# [Instructions for the task]
After locating the line that contains "match v with DUint64" in the records below, write out exactly that line and each line after it through the one that contains "(** ** filter.go *)", and nothing else.

>>>

Definition assertion_failed : string := "interface conversion".
Definition as_string (v : dbus_value) : outcome string :=
  match v with DString s => Done s | _ => Panic assertion_failed end.
Definition as_uint32 (v : dbus_value) : outcome Z :=
  match v with DUint32 z => Done z | _ => Panic assertion_failed end.
Definition as_uint64 (v : dbus_value) : outcome Z :=
  match v with DUint64 z => Done z | _ => Panic assertion_failed end.

(** A property, asserted to have a type; [None] when the query failed. *)
Definition read {A} (assert : dbus_value -> outcome A) (answer : result dbus_value) : outcome (option A) :=
  match answer with Ok v => a ← assert v; Done (Some a) | Err _ => Done None end.

(** ** filter.go *)

Record unitFilter := MkUnitFilter { unitAllowList : option Glob; unitDenyList : option Glob }.

Definition match_ (uf : unitFilter) (name : string) : bool :=
  if match unitAllowList uf with Some g => negb (g name) | None => false end then false
  else if match unitDenyList uf with Some g => g name | None => false end then false
  else true.

Definition fromConfig (glob_compile : string -> option Glob) (allowList denyList : list string) : option unitFilter :=
  if nil_list allowList && nil_list denyList then None
  else Some (MkUnitFilter (Compile glob_compile allowList) (Compile glob_compile denyList)).

(** ** systemd.go *)

Definition unitStatesName : list string := ["active"; "activating"; "deactivating"; "inactive"; "failed"].

Record systemdMetricsSource := MkSource {
  prefix : string;
  source : string;
  collectTaskMetrics : bool;
  collectStartTimeMetrics : bool;
  collectRestartMetrics : bool;
  unitsFilter : option unitFilter;
  filters : option globFilter;
}.

Definition setTag (tags : tagmap) (key val : string) : tagmap :=
  if negb (String.eqb val "") then <[key := val]> tags else tags.
Definition setTags (tags : tagmap) (name state service : string) : tagmap :=
  setTag (setTag (setTag tags "name" name) "state_name" state) "type" service.

Definition summarizeUnits (units : list unit_status) : gmap string f64 :=
  let summarized := foldl (fun m s => <[s := f64_zero]> m) ∅ unitStatesName in
  foldl (fun m u => <[u_ActiveState u := f64_add (default f64_zero (m !! u_ActiveState u)) f64_one]> m) summarized units.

<<<

# [Response to this task]
  match v with DUint64 z => Done z | _ => Panic assertion_failed end.

(** A property, asserted to have a type; [None] when the query failed. *)
Definition read {A} (assert : dbus_value -> outcome A) (answer : result dbus_value) : outcome (option A) :=
  match answer with Ok v => a ← assert v; Done (Some a) | Err _ => Done None end.

(** ** filter.go *)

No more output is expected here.